WORK REQUEST: Count every line in the entries that contains "Scope". Report that count alone.

GIVEN INFORMATION:

(** * Parfumelite ads dashboard: the worker's ingestion and reporting core

    A shallow embedding of [worker.js] (the Cloudflare Worker behind the
    dashboard) and of the tables of [schema.sql] it reads and writes.

    Conventions of the embedding.
    - A JavaScript string is its UTF-8 byte sequence (a [string]).  UTF-8 is
      self-synchronising, so [String.prototype.includes] on well-formed
      strings is the substring test on bytes.
    - A JavaScript number is a binary64 float (a primitive [float]).  Time
      values of [Date] and calendar arithmetic are integers of [Z]: every
      such quantity that occurs is below [2^53] in magnitude, or a multiple
      of a day, and is exact as a double.
    - An exception is a value ([exn]); code that can throw returns a sum.
    - The D1 store is a record of tables; a statement is a function on it. *)

From Stdlib Require Import ZArith List String Ascii Bool Lia Floats DecimalString.
Import ListNotations.

Set Warnings "-register-all,-inexact-float".

Local Open Scope string_scope.
Local Open Scope Z_scope.

(* ================================================================= *)
(** * Part I: definitions *)
(* ================================================================= *)

(** ** Strings *)

Module Str.

Definition code (c : ascii) : Z := Z.of_N (N_of_ascii c).

Definition chr (z : Z) : ascii := ascii_of_N (Z.to_N z).

Definition is_digit (c : ascii) : bool := (48 <=? code c) && (code c <=? 57).

Definition digit (c : ascii) : Z := code c - 48.

Definition is_ascii (c : ascii) : bool := code c <? 128.

(** [a-z] to [A-Z]; every other byte is left alone. *)
Definition upper_ascii (c : ascii) : ascii :=
  if (97 <=? code c) && (code c <=? 122) then chr (code c - 32) else c.

Definition lower_ascii (c : ascii) : ascii :=
  if (65 <=? code c) && (code c <=? 90) then chr (code c + 32) else c.

Fixpoint map (f : ascii -> ascii) (s : string) : string :=
  match s with
  | EmptyString => EmptyString
  | String c r => String (f c) (map f r)
  end.

(** [s.startsWith(p)]. *)
Fixpoint starts_with (p s : string) : bool :=
  match p, s with
  | EmptyString, _ => true
  | String a p', String b s' => Ascii.eqb a b && starts_with p' s'
  | String _ _, EmptyString => false
  end.

(** [s.includes(sub)]: [sub] occurs in [s] at some position. *)
Fixpoint includes (s sub : string) : bool :=
  starts_with sub s ||
  match s with
  | EmptyString => false
  | String _ s' => includes s' sub
  end.

(** The byte 0, the character U+0000. *)
Definition nul : ascii := chr 0.

(** The byte occurs in the string. *)
Fixpoint occurs (c : ascii) (s : string) : bool :=
  match s with
  | EmptyString => false
  | String a r => Ascii.eqb a c || occurs c r
  end.

(** [s.replace(/c/g, '')]: every occurrence of the character is removed. *)
Fixpoint remove_all (c : ascii) (s : string) : string :=
  match s with
  | EmptyString => EmptyString
  | String a r => if Ascii.eqb a c then remove_all c r else String a (remove_all c r)
  end.

(** [s.replace(c, d)] with a string pattern: the first occurrence only. *)
Fixpoint replace_first (c d : ascii) (s : string) : string :=
  match s with
  | EmptyString => EmptyString
  | String a r => if Ascii.eqb a c then String d r else String a (replace_first c d r)
  end.

(** The white space and line terminators that [parseInt] and [parseFloat]
    skip at the start of their argument, in UTF-8. *)
Definition white_space : list string :=
  [ String (chr 9) ""; String (chr 10) ""; String (chr 11) ""; String (chr 12) "";
    String (chr 13) ""; " ";
    String (chr 194) (String (chr 160) "");                        (* U+00A0 *)
    String (chr 225) (String (chr 154) (String (chr 128) ""));     (* U+1680 *)
    String (chr 226) (String (chr 128) (String (chr 128) ""));     (* U+2000 *)
    String (chr 226) (String (chr 128) (String (chr 129) ""));
    String (chr 226) (String (chr 128) (String (chr 130) ""));
    String (chr 226) (String (chr 128) (String (chr 131) ""));
    String (chr 226) (String (chr 128) (String (chr 132) ""));
    String (chr 226) (String (chr 128) (String (chr 133) ""));
    String (chr 226) (String (chr 128) (String (chr 134) ""));
    String (chr 226) (String (chr 128) (String (chr 135) ""));
    String (chr 226) (String (chr 128) (String (chr 136) ""));
    String (chr 226) (String (chr 128) (String (chr 137) ""));
    String (chr 226) (String (chr 128) (String (chr 138) ""));     (* U+200A *)
    String (chr 226) (String (chr 128) (String (chr 168) ""));     (* U+2028 *)
    String (chr 226) (String (chr 128) (String (chr 169) ""));     (* U+2029 *)
    String (chr 226) (String (chr 128) (String (chr 175) ""));     (* U+202F *)
    String (chr 226) (String (chr 129) (String (chr 159) ""));     (* U+205F *)
    String (chr 227) (String (chr 128) (String (chr 128) ""));     (* U+3000 *)
    String (chr 239) (String (chr 187) (String (chr 191) "")) ].   (* U+FEFF *)

Fixpoint drop (n : nat) (s : string) : string :=
  match n, s with
  | O, _ => s
  | S n', String _ r => drop n' r
  | S _, EmptyString => EmptyString
  end.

RESPONSE FOR THIS EXERCISE: 2